1. Yeah, the stop-gap "solution" is to white list a number of attributes in order to reduce the data set, because in the most common use case we see, there's only a few attributes that people actually care about in the chef-client context. The node's run list, its IP address or FQDN. Really. That is the most common. For like, 90%+ of the use cases out there. Everyone has a unique snowflake and thats cool, but really, not that much.
2. There's no assumption that systems are correctly configured other than they start from a baseline configuration in the most common use case. We have worked with several customers managing existing infrastructures of running systems that had an unknown baseline and Chef was able to automated the pieces they cared about.
* Why not use transactions? (freebsd jails, linux namespaces) and allow integration testing for the applications in a given environment? Think rspec for integration testing applications and rolling back on failure.
* Why not modularize chef, right now it's a nightmare to get working, emerge makes a graph about 200 nodes long...
I plan on sometime making a puppet / chef alternative because they both seem lacking
I've looked at cfengine, bfg and others and they all miss the point of what a configuration management system should do, 1. It should be simple, 2. It should have integration testing., 3. It should be simple. None do this or even try to
To be clear, those dependencies are required for running your own open source chef server.
You can use chef without the server, as chef-solo, or let Opscode run it for you in the form of Opscode Hosted Chef. We do make it easy to install Chef Server through Chef Solo itself, or with our Ubuntu/Debian apt repository.
I never understood what kind of person/company would trust a hosted chef.
The chef databags/cookbooks tend to contain rather sensitive information (ssh-keys, passwords). Handing all that stuff over to a third-party borders on criminal negligence to me.
Actually in an upcoming release of Chef, you'll be able to do exactly that - manage Rackspace cloud nodes with the knife command-line tool. What that means is, you can launch new RS Cloud servers with knife, passing in the validation certificate and a run_list of recipes.

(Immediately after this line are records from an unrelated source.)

(* ===== verification/RouterLiveness.v ===== *)
(** A proposal with enough support gets executed: votes cast are counted, and once
    the vote is over nothing but its execution or the admin's cancellation takes the
    success away. *)

From S2P Require Export RouterProps.
#[local] Open Scope Z_scope.

Section RouterLiveness.
  Context {F : Frame} {Sys : System} {Cfg : Config}.
  Implicit Types (env : Env) (origin : RuntimeOrigin) (w : World).

(** * What a proposal asks *)

(** What votes do not change in a proposal. *)
Definition same_question (p p' : Proposal) : Prop :=
  pr_call p' = pr_call p ∧ pr_start p' = pr_start p ∧ pr_end p' = pr_end p ∧
  pr_quorum p' = pr_quorum p ∧ pr_pass_threshold p' = pr_pass_threshold p.

(** A vote that is cast is counted. *)
Lemma vote_counted env origin id p w who aye :
  reach w → id < u64_max → proposal_of w id = Some p →
  ensure_signed_opt origin = Some who → pr_start p ≤ block_number env ≤ pr_end p →
  who ∉ (votes_of w id).*1 → Z.of_nat (length (votes_of w id)) < MaxVotersPerProposal →
  ∃ w1 p1, vote env origin id aye w = (w1, Ok tt) ∧ reach w1 ∧
    votes_of w1 id = votes_of w id ++ [(who, aye)] ∧
    proposal_of w1 id = Some p1 ∧ same_question p p1.
Proof.
  intros Hre Hid Hp Ho Hwin Hnew Hroom.
  destruct (wf_proposals _ (reach_wf _ Hre) _ _ Hp) as (_ & _ & _ & _ & _ & Ht).
  destruct (Ht Hid) as (Hvs & _).
  assert (vote env origin id aye w =
    ((mkState (st_next_proposal_id (fst w))
        (sm_insert id (set_voters (pr_voters p ++ [who]) (record_vote aye p)) (st_proposals (fst w)))
        (st_club_proposals (fst w)) (st_events (fst w) ++ [Voted id who aye 1]), snd w), Ok tt)) as Hv.
  { rewrite vote_run, Ho, Hp, decide_True, decide_False, decide_True; rewrite ?Hvs, ?length_fmap; done. }
  do 2 eexists. split_and!; [exact Hv| | | |].
  - eapply reachable_step; [exact Hre|]. exists env. by eapply runs_vote.
  - rewrite votes_of_app. cbn. by rewrite decide_True by done.
  - unfold proposal_of; cbn. apply sm_get_insert_eq.
  - by split_and!.
Qed.

(** * After the vote *)

(** A block in which no one votes on proposals that end by [b] any more. *)
Definition later (b : BlockNumber) w w' : Prop := ∃ env, b < block_number env ∧ runs env w w'.

(** The proposal is as it was, or was executed, or was cancelled by the admin. *)
Definition settled (id : ProposalId) (p : Proposal) w : Prop :=
  in_range u64_max (st_next_proposal_id (fst w)) ∧ id < st_next_proposal_id (fst w) ∧
  (proposal_of w id = Some p ∨ ProposalExecuted id ∈ st_events (fst w) ∨ ProposalCancelled id ∈ st_events (fst w)).

Lemma settled_runs env w w' id p0 :
  runs env w w' → pr_end p0 < block_number env → settled id p0 w → settled id p0 w'.
Proof.
  intros Hr Hb. run_cases Hr; intros Hs; auto; destruct Hs as ([? ?] & Hlt & Hd).
  - unfold settled, in_range, proposed, proposal_of, sat_add in *; cbn. rewrite sm_get_insert_ne by lia.
    split_and!; [lia..|]. set_solver.
  - unfold settled, in_range, proposal_of in *; cbn. split_and!; try done. rewrite sm_get_insert. case_decide; [|set_solver].
    subst. destruct Hd as [Hd|Hd]; [|set_solver]. simplify_eq. lia.
  - unfold settled, in_range, proposal_of in *; cbn. split_and!; try done. rewrite sm_get_remove.
    case_decide; [subst; right; right; set_solver|set_solver].
  - destruct IH as (? & ? & IH); [by split_and!|].
    unfold settled, in_range, proposal_of in *; cbn. split_and!; try lia. rewrite sm_get_insert.
    case_decide; [subst; right; left; set_solver|set_solver].
Qed.

Lemma settled_later w w' id p : rtc (later (pr_end p)) w w' → settled id p w → settled id p w'.
Proof. apply rtc_preserves. intros x y Hx (env & Hb & Hr). by eapply settled_runs. Qed.

Lemma runs_events env w w' e : runs env w w' → e ∈ st_events (fst w) → e ∈ st_events (fst w').
Proof. intros Hr. run_cases Hr; auto; intros Hin; cbn; apply elem_of_app; auto. Qed.

Lemma elem_of_later b w w' e : rtc (later b) w w' → e ∈ st_events (fst w) → e ∈ st_events (fst w').
Proof.
  apply (rtc_preserves _ (λ w, e ∈ st_events (fst w))). intros x y Hx (env & _ & Hr). by eapply runs_events.
Qed.

(** A proposal marked executed was executed. *)
Definition marks_reported w : Prop :=
  ∀ id p, proposal_of w id = Some p → pr_executed p = true → ProposalExecuted id ∈ st_events (fst w).

Lemma runs_marks env w w' : runs env w w' → marks_reported w → marks_reported w'.
Proof.
  intros Hr. run_cases Hr; intros Hm; auto; intros id' p'; unfold proposal_of; cbn.
  - rewrite sm_get_insert. case_decide; [by intros [= <-]|]. intros. apply elem_of_app. left. by eapply Hm.
  - rewrite sm_get_insert. case_decide; [subst; intros [= <-]|]; intros; apply elem_of_app; left; by eapply Hm.
  - rewrite sm_get_remove. case_decide; [done|]. intros. apply elem_of_app. left. by eapply Hm.
  - rewrite sm_get_insert. case_decide; [subst; set_solver|]. intros. apply elem_of_app. left. by eapply (IH Hm).
Qed.

Lemma reach_marks w : reach w → marks_reported w.
Proof.
  apply reachable_ind.
  - intros [s r] Hs id p. cbn in Hs. subst s. unfold proposal_of; cbn. by rewrite sm_get_empty.
  - intros w1 w2 Hw [env Hr]. by eapply runs_marks.
Qed.

(** The integer test is passed by every share that passes the rational one. *)
Lemma share_reached p :
  0 ≤ pr_yea p ≤ 429496 → 0 ≤ pr_nay p → 0 < pr_yea p + pr_nay p ≤ u32_max →
  pr_pass_threshold p * (pr_yea p + pr_nay p) ≤ pr_yea p * 10000 →
  total_votes p = pr_yea p + pr_nay p ∧ pr_pass_threshold p ≤ pass_percent_x100 p.
Proof.
  intros Hy Hn Ht Hle. unfold pass_percent_x100, total_votes.
  rewrite sat_add_exact by lia. split; [done|].
  assert (sat_mul u32_max (pr_yea p) 10000 = pr_yea p * 10000) as -> by (unfold sat_mul, u32_max; lia).
  destruct (Z.eqb_spec (pr_yea p + pr_nay p) 0); [lia|]. apply Z.div_le_lower_bound; lia.
Qed.

(** C3: support is enough, whatever else happens.  Take any world the runtime can
    reach, through whatever proposals, votes, executions and cancellations, nested ones
    included, and a proposal [p] stored there.  A vote on it, aye or nay, by a signed
    account that has not voted is counted while the vote is open and the ballot has
    room, and changes nothing of what [p] asks.  If the votes reported for [p] reach
    its quorum and the share of ayes reaches its threshold (as rationals; at most
    429496 ayes, above which the [u32] product saturates), then after its voting
    period, whatever the runtime does in later blocks, the proposal was executed, or
    cancelled by the admin, or any signed account's [execute] of it succeeds as soon as
    the call, dispatched as the router's account, does. *)
Theorem supported_proposal_executes id p w :
  reach w → id < u64_max → proposal_of w id = Some p →
  (∀ env origin who aye,
     ensure_signed_opt origin = Some who → pr_start p ≤ block_number env ≤ pr_end p →
     who ∉ (votes_of w id).*1 → Z.of_nat (length (votes_of w id)) < MaxVotersPerProposal →
     ∃ w1 p1, vote env origin id aye w = (w1, Ok tt) ∧ reach w1 ∧
       votes_of w1 id = votes_of w id ++ [(who, aye)] ∧
       proposal_of w1 id = Some p1 ∧ same_question p p1) ∧
  (let yea := ayes (votes_of w id) in let nay := nays (votes_of w id) in
   0 < yea + nay → yea ≤ 429496 → pr_quorum p ≤ yea + nay →
   pr_pass_threshold p * (yea + nay) ≤ yea * 10000 →
   ∀ w', rtc (later (pr_end p)) w w' →
   ProposalExecuted id ∈ st_events (fst w') ∨ ProposalCancelled id ∈ st_events (fst w') ∨
   ∀ env origin who c w1 v, ensure_signed_opt origin = Some who → pr_end p < block_number env →
     decode_call (pr_call p) = Some c → dispatch_call env c (signed pallet_account) w' = (w1, Ok v) →
     execute env origin id w' = (executed_world id p w1, Ok tt)).
Proof.
  intros Hre Hid Hp. split; [intros; by eapply vote_counted|].
  intros yea nay Hpos Hmax Hq Hpt w' Hlater. pose proof (reach_wf _ Hre) as Hwf.
  destruct (wf_proposals _ Hwf _ _ Hp) as (_ & [? Hlt] & (_ & Hlen & Hy & Hn & Hsum) & _ & _ & Ht).
  destruct (Ht Hid) as (_ & Hya & Hna). fold yea in Hya. fold nay in Hna.
  pose proof MaxVotersPerProposal_range as [_ Hbound].
  destruct (share_reached p) as [Htotal Hshare]; [lia..|nia|].
  destruct (pr_executed p) eqn:Hex.
  { left. eapply elem_of_later; [exact Hlater|]. by eapply (reach_marks w). }
  assert (settled id p w) as Hs by (split_and!; [apply wf_next_proposal|lia|]; auto).
  apply (settled_later _ _ _ _ Hlater) in Hs as (_ & _ & [Hp'|[He|Hca]]); [|auto..].
  right; right. intros env origin who c w1 v Ho Hb Hdec Hd.
  rewrite execute_run, Ho, Hp', Hex, !decide_False by lia. by rewrite Hdec, Hd.
Qed.
End RouterLiveness.

(** * Witness *)

#[local] Existing Instance concrete_frame.
#[local] Existing Instance concrete_system.

Section PlainRuntime.
#[local] Existing Instance plain_config.

(** Account 6 proposes an increment with a quorum of three votes and a majority of 60%,
    and while others propose too, accounts 1 and 2 vote aye and account 3 nay.  The world
    after these calls, and after the vote, when the other pallets' storage has changed. *)
Definition an_election : list (Env * RuntimeOrigin * Call) :=
  [(at_block 1, by_user 6, Propose Global [Byte.x01] None None (Some 3) (Some 6000));
   (at_block 2, by_user 1, Vote 0 true);
   (at_block 2, by_user 7, Propose (Club 4) [] None None None None);
   (at_block 3, by_user 3, Vote 0 false);
   (at_block 4, by_user 2, Vote 0 true)].
Definition after_election : World :=
  foldl (λ w '(env, o, c), fst (dispatch env o c w)) (genesis, 0) an_election.
Definition much_later : World := (fst after_election, 41).

Lemma after_election_reach : reach after_election.
Proof.
  apply (reachable_foldl _ _ _ (λ _, True)); [|done|by repeat constructor].
  intros w [[env o] c] _. destruct (dispatch env o c w) as [w' [u|e]] eqn:Hd; cbn.
  - exists env. eapply dispatch_runs; [apply plain_respects|done].
  - apply router_dispatch_err in Hd as ->. exists env. constructor.
Qed.

Lemma supported_proposal_executes_witness :
  ∃ w', execute (at_block 30) (by_user 9) 0 much_later = (w', Ok tt) ∧ snd w' = 42.
Proof.
  destruct (proposal_of after_election 0) as [p|] eqn:Hp; [|vm_compute in Hp; discriminate Hp].
  vm_compute in Hp. injection Hp as Hp.
  destruct (supported_proposal_executes (Cfg := plain_config) 0 p after_election) as [_ Hex].
  - apply after_election_reach.
  - reflexivity.
  - subst p. vm_compute. reflexivity.
  - destruct (Hex ltac:(reflexivity) ltac:(vm_compute; discriminate) ltac:(subst p; vm_compute; discriminate)
      ltac:(subst p; vm_compute; discriminate) much_later) as [H|[H|Hrun]].
    + subst p. apply rtc_once. exists (at_block 20). split; [vm_compute; reflexivity|].
      exact (runs_rest any_args (at_block 20) after_election 41).
    + exfalso. vm_compute in H. set_solver.
    + exfalso. vm_compute in H. set_solver.
    + eexists. split; [apply (Hrun (at_block 30) (by_user 9) (user 9) MockIncrement (fst much_later, 42) tt)|].
      * reflexivity.
      * subst p. vm_compute. reflexivity.
      * subst p. reflexivity.
      * reflexivity.
      * reflexivity.
Defined.
End PlainRuntime.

For EC2, Opscode provides a reference AMI with Chef pre-installed on Ubuntu 9.10 with a special configuration file that can parse EC2 metadata through Ohai to automatically validate and run a set of recipes. See:
One of Chef's benefits for managing a dynamic environments is the Search Index feature, which can be used to search for other nodes that have particular roles or attributes set. That is part of what the application cookbook does to dynamically deploy and connect with other systems running services like memcached or mysql.
As for the learning curve and getting up to speed, that varies by person.
It's basically the same model as Red Hat. Except Chef never had the market penetration and brand recognition as a trusted source that Red Hat has.
Signed, someone who worked for Chef for almost 13 years.